Good Morning Yamon Ki Yesepar;

Psalms 138:7: “Though I walk in the midst of trouble, thou wilt revive me: thou shalt stretch forth thine hand against the wrath of mine enemies, and thy right hand shall save me.”

I was a little surprised when I read this verse in the Hebrew.  I fully expected to find the word halakah for walk but instead I found the world yalak.  Both words might have similar origins, but they do have a different root.  Thus, they can both mean walk, but each has their own type of walk.  Halakah is a righteous walk.  That is why I expected to see halakah here as I assumed that if I walk a righteous walk in the midst of trouble (sarar – pain, distress, grief, bound up) God will revive me.  In other words you can expect help from God only if you are walking a righteous walk and you suffer for his name sake.

However the word used here is “yalak.”  This is the word used for child, or youth.  In it’s original state it has the idea of giving birth, bringing forth.  Thus due to my own stupidity or I happen upon (which is really what that word “midst – karah- means) trouble which I brought forth by my own disobedience or selfishness, God is there to revive me.  The word revive comes the root word “Ki.”  You know “LeKiyim – to life.”  He will restore life to me.

You ever, by you own stupid acts, get yourself into a mess and you feel like you’re dead or wish you were dead.  David is saying that God will bring life back into you even if it is your own fault.  Sometimes God allows trouble to come our way to chastise us as Paul says in his Book of Hebrews. Sometimes our trouble is from our own doing, but David is saying that the Heavenly Father will not look down upon us and say: “Well, you made your bed, now sleep in it.”

So, why should God deliver us from trouble that is the result of our own doing or disobedience.  We got ourselves into a mess, why not just leave us to get out of it so we can learn a lesson.

The answer is found in the following words;  David says “He will stretch forth His hand against the wrath of our enemies.”  The hand of God has always been a symbol of his power and/or acts.  But note the next phrase, “thy right hand shall save me..”

Why does He not say with the left hand destroy my enemies and the right hand save me?  Why does He specifically refer to His right hand?   The ancients believed that your heart was in your right hand.  Remember the word “yadiyad”?   This is the word for beloved friend.  It is repeating the word “yad” twice.  It literally means hand in hand. More specifically right hand to right hand.  The Talmud teaches that David often lifted his right hand to God as if joining his right hand to God’s right hand saying: “Yadiyad – Beloved friend,” as God would say to David, or more specifically, “my heart to your heart, your heart to my heart.”   In our politically correct society today the only really acceptable physical contact between two people, when consent is not given, is a handshake.  Yet in ancient society the hand shake was a very intimate expression, because when you took someone’s hand your were symbolically sharing your heart with that person.

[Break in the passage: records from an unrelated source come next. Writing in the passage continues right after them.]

(** What [remap_and_extend_model] makes of a model of the clauses given out. *)
Lemma remap_spec t cls map max cs vars τ p : SimpInv t → ok (base t) = true →
  Named map max → mapM (clause_of t) (clauses (base t)) = Some cs →
  Forall (Forall (has_name map)) (remaining (core (base t)) cs) →
  cls = rename_clause map <$> remaining (core (base t)) cs →
  p_solver p = t → p_mapping p = map → gives map vars τ → (∀ c, c ∈ cls → clause_true τ c) →
  ∃ p' m, remap_and_extend_model p vars = Some (p', m) ∧ ∀ σ, completes σ m → solver_models σ (base t).
Proof.
  intros Ht Hok N E Hn Ecls Ep Em Hv Hτ. unfold remap_and_extend_model. rewrite Ep, Em, (si_model _ Ht).
  set (s := core (base t)) in *. pose proof (out_ready t Ht Hok) as R. pose proof (out_trail t Ht Hok) as T. fold s in T.
  assert (nVars (base t) = nv s) as Enx by (unfold nVars; by rewrite (rd_next _ R)). rewrite Enx.
  set (m0 := grow_to [] _ _). assert (Z.of_nat (length m0) = nv s) as Hm0.
  { unfold m0, grow_to. rewrite length_app, length_replicate. simpl. unfold nv. lia. }
  destruct (remap_loop_spec s map vars (seqZ 0 (nv s)) m0) as (m & -> & Hlen & Hm).
  { apply NoDup_seqZ. }
  { intros i Hi%elem_of_seqZ. lia. }
  { intros i _ Hi. pose proof (na_range _ _ N i Hi). destruct (Hv i Hi). lia. }
  cbn [mbind option_bind]. unfold extendModel. cbn [elimclauses]. simpl elimclauses. rewrite (si_store _ Ht).
  eexists _, m. split; [reflexivity |]. intros σ Hσ.
  assert (∀ x, 0 <= x < nv s → zget inhabitant m x = back s map vars (zget inhabitant m0 x) x) as Hback.
  { intros x Hx. rewrite Hm, decide_True; [done |]. apply elem_of_seqZ. lia. }
  assert (models_lits σ (lit_on (trail s))) as Htr.
  { intros l Hl. pose proof (tr_range _ _ _ T l Hl) as Hr. pose proof (proj2 (value_true s T l Hr) Hl) as Hval.
    unfold value in Hval. pose proof (zget_valid _ _ _ T (var l)) as Hvalid. fold (value_var s (var l)) in Hvalid.
    rewrite lb_xor_abs in Hval by done. destruct (lb_abs (value_var s (var l))) as [b |] eqn:Eb; [| done].
    assert (lb_neb (value_var s (var l)) l_Undef = true) as Hneb.
    { unfold lb_neb. rewrite lb_eqb_abs by done. rewrite Eb. by destruct b. }
    assert (σ (var l) = b) as Hb.
    { apply Hσ; [unfold lit_ok in Hr; lia |]. rewrite Hback by (unfold lit_ok in Hr; lia). unfold back. by rewrite Hneb. }
    unfold lit_true. rewrite Hb. revert Hval. by destruct b, (sign l). }
  split; [| exact Htr]. destruct (remaining_models t Ht Hok cs E) as [_ Hmod]. apply Hmod; [done |].
  intros c Hc. rewrite Forall_forall in Hn. specialize (Hn c Hc).
  destruct (Hτ (rename_clause map c)) as (k & (l & -> & Hl)%list_elem_of_fmap & Hk).
  { rewrite Ecls. by apply list_elem_of_fmap_2. }
  exists l. split; [done |]. destruct (remaining_lit t Ht Hok cs c l E Hc Hl) as [Hr Hnf]. fold s in Hr, Hnf.
  destruct (lb_neb (value_var s (var l)) l_Undef) eqn:Eu.
  - apply Htr. apply (value_true s T l Hr).
    destruct (lb_abs (value s l)) as [[] |] eqn:Ev; [done | by destruct Hnf; apply (value_false s T l Hr) |].
    exfalso. unfold value in Ev. rewrite lb_xor_abs in Ev by apply (zget_valid _ _ _ T).
    unfold lb_neb in Eu. rewrite lb_eqb_abs in Eu by (done || apply (zget_valid _ _ _ T)).
    by destruct (lb_abs (value_var s (var l))).
  - rewrite Forall_forall in Hn. specialize (Hn l Hl). destruct (Hv (var l) Hn) as [_ Hval].
    assert (σ (var l) = τ (name_of map (var l))) as Es.
    { unfold lit_ok in Hr. apply Hσ; [lia |]. rewrite Hback by lia. unfold back. rewrite Eu.
      rewrite (proj2 (Z.eqb_neq _ _)) by done. rewrite Hval. apply lb_abs_of_bool. }
    unfold lit_true in *. unfold rename in Hk. rewrite sign_mkLit, var_mkLit in Hk. by rewrite Es.
Qed.

(** The assignment of the trail. *)
Definition of_trail (s : Core) (x : Var) : bool := bool_decide (mkLit x false ∈ trail s).

Lemma of_trail_models s n a : TrailOk n a (trail s) → models_lits (of_trail s) (lit_on (trail s)).
Proof.
  intros T l Hl. unfold lit_true, of_trail. destruct (sign l) eqn:Es.
  - rewrite bool_decide_eq_false_2; [done |]. intros H. pose proof (trail_consistent _ _ _ T l Hl) as Hn. apply Hn.
    assert (lit_neg l = mkLit (var l) false) as ->; [| done].
    by rewrite lit_neg_mkLit, Es.
  - rewrite bool_decide_eq_true_2; [done |]. by rewrite <- Es, mkLit_var_sign.
Qed.

(** The old variable of a new one. *)
Definition old_of (map : list Z) (k : Z) : Var :=
  match list_find (λ y, y = k) map with Some (i, _) => Z.of_nat i | None => 0 end.

Lemma old_of_name map max x : Named map max → name_of map x ≠ -1 → old_of map (name_of map x) = x.
Proof.
  intros N Hx. pose proof (zget_nonneg (-1) map x Hx) as Hr. unfold old_of.
  assert (map !! Z.to_nat x = Some (name_of map x)) as Ex.
  { unfold name_of, zget in *. destruct (Z.ltb_spec x 0); [lia |].
    destruct (lookup_lt_is_Some_2 map (Z.to_nat x) ltac:(lia)) as [y Ey]. by rewrite Ey. }
  destruct (list_find _ _) as [[i y] |] eqn:E.
  - apply list_find_Some in E as (Hi & Hy & _). assert (name_of map (Z.of_nat i) = y) as En.
    { unfold name_of. by rewrite zget_of_nat, Hi. }
    apply (na_inj _ _ N); congruence.
  - apply list_find_None in E. rewrite Forall_forall in E. exfalso. apply (E (name_of map x)); [| done].
    by eapply list_elem_of_lookup_2.
Qed.

Lemma read_unknown fuel restarts search_fuel text t : load_problem fuel text false = Some (t, true) →
  ∀ cls map, toDimacs t [] = Some (cls, map) → cls ≠ [] →
  read_clauses fuel restarts search_fuel text false =
    Some (MkProblem cls map (fill_rev (nVars (base t)) map) [] t UNKNOWN).
Proof.
  intros E cls map Eo Hne. unfold read_clauses. rewrite E. cbn [mbind option_bind]. rewrite Eo.
  cbn [mbind option_bind]. cbv zeta. clear - Hne. destruct cls; [destruct (Hne eq_refl) | reflexivity].
Qed.

(** C3. A problem read without elimination from the text of any clauses: the
    solver refutes them only if they have no model; otherwise the clauses given
    out are UNKNOWN when there are any, and the problem is satisfiable when
    there are none; every model of the problem is, renamed, a model of the
    clauses given out; [remap_and_extend_model] never fails on values for the
    new variables that satisfy the clauses given out, and every assignment that
    agrees with its result is a model of the problem; and [remap_variables]
    inverts the renaming. *)
Theorem problem_correct fuel restarts search_fuel v cs :
  0 <= v <= INT_MAX → Z.of_nat (length cs) <= INT_MAX → Forall (Forall (lit_ok (2 ^ 30))) cs →
  words cs + 3 <= max_capacity →
  ∃ t, load_problem fuel (print_dimacs v cs) false = Some (t, true) ∧
  if ok (base t) then
    ∃ p, p_solver p = t ∧ toDimacs t [] = Some (p_clauses p, p_mapping p) ∧
      (p_clauses p ≠ [] →
        read_clauses fuel restarts search_fuel (print_dimacs v cs) false = Some p ∧ p_result p = UNKNOWN) ∧
      (p_clauses p = [] → ∃ σ, ∀ c, c ∈ cs → clause_true σ c) ∧
      (∀ σ, (∀ c, c ∈ cs → clause_true σ c) →
        ∃ τ, (∀ x, name_of (p_mapping p) x ≠ -1 → τ (name_of (p_mapping p) x) = σ x) ∧
             ∀ c, c ∈ p_clauses p → clause_true τ c) ∧
      (∀ vars τ, gives (p_mapping p) vars τ → (∀ c, c ∈ p_clauses p → clause_true τ c) →
        ∃ p' m, remap_and_extend_model p vars = Some (p', m) ∧
          ∀ σ, completes σ m → ∀ c, c ∈ cs → clause_true σ c) ∧
      (∀ xs, Forall (λ x, 0 <= x < nVars (base t) ∧ name_of (p_mapping p) x ≠ -1) xs →
        remap_variables p (name_of (p_mapping p) <$> xs) = Some xs)
  else ∀ σ, ¬ ∀ c, c ∈ cs → clause_true σ c.
Proof.
  intros Hv Hl Hok Hw. destruct (load_problem_spec fuel v cs Hv Hl Hok Hw) as (t & E & Ht & M).
  exists t. split; [exact E |]. pose proof (read_unknown fuel restarts search_fuel _ t E) as Hread.
  clear E Hv Hl Hok Hw. generalize dependent (print_dimacs v cs). intros text Hread.
  unfold sink_means in M. destruct (ok (base t)) eqn:Ek; [| intros σ [? _]%M; done].
  destruct (toDimacs_spec t Ht Ek) as (cls & map & max & ds & Eout & N & Eds & Hn & Ecls).
  destruct (remaining_models t Ht Ek ds Eds) as [_ Hmod]. pose proof (out_trail t Ht Ek) as T.
  exists (MkProblem cls map (fill_rev (nVars (base t)) map) [] t UNKNOWN). cbn [p_solver p_clauses p_mapping p_result].
  split; [done |]. split; [done |]. split; [| split; [| split; [| split]]].
  - intros Hne. split; [exact (Hread cls map Eout Hne) | reflexivity].
  - intros ->. exists (of_trail (core (base t))). apply M. split; [done |].
    pose proof (of_trail_models _ _ _ T) as Htr. split; [| done]. apply Hmod; [done |]. intros c Hc.
    symmetry in Ecls. apply fmap_nil_inv in Ecls. rewrite Ecls in Hc. by apply elem_of_nil in Hc.
  - intros σ Hσ. apply M in Hσ as [_ [Hdb Htr]]. exists (λ k, σ (old_of map k)).
    assert (∀ x, name_of map x ≠ -1 → σ (old_of map (name_of map x)) = σ x) as Hname.
    { intros x Hx. by rewrite (old_of_name map max). }
    split; [done |]. rewrite Ecls. intros c (d & -> & Hd)%list_elem_of_fmap. rewrite Forall_forall in Hn.
    apply (clause_true_rename map σ); [done | by apply Hn |].
    exact (proj1 (Hmod σ Htr) Hdb d Hd).
  - intros vars τ Hg Hτ.
    destruct (remap_spec t cls map max ds vars τ (MkProblem cls map (fill_rev (nVars (base t)) map) [] t UNKNOWN))
      as (p' & m & Em & Hm); try done.
    exists p', m. split; [done |]. intros σ Hs. apply M. split; [done |]. by apply Hm.
  - intros xs Hxs. apply (remap_variables_spec map max (nVars (base t))); try done.
    unfold nVars. rewrite (rd_next _ (out_ready t Ht Ek)). unfold nv. lia.
Qed.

This is why David says that He will save me with his right hand. God is not a police officer or fireman who saves someone that they have no relationship with.  Rather God reaches out with His heart to save you. He is saving you not out of duty but out of love. Like a little child who is repeatedly warned by his mother not to play with fire and then when the child disobeys and gets burned, the mother does not scold the child and says “I warned you, now suffer.”  But she only sees the child’s pain and reaches out to comfort the child.  So too with God when we disobey and find ourselves in pain.  By all rights God should just leave us to our pain, after all He warned us.  Yet, His heart of love will just naturally draw Him to us to offer salvation and comfort.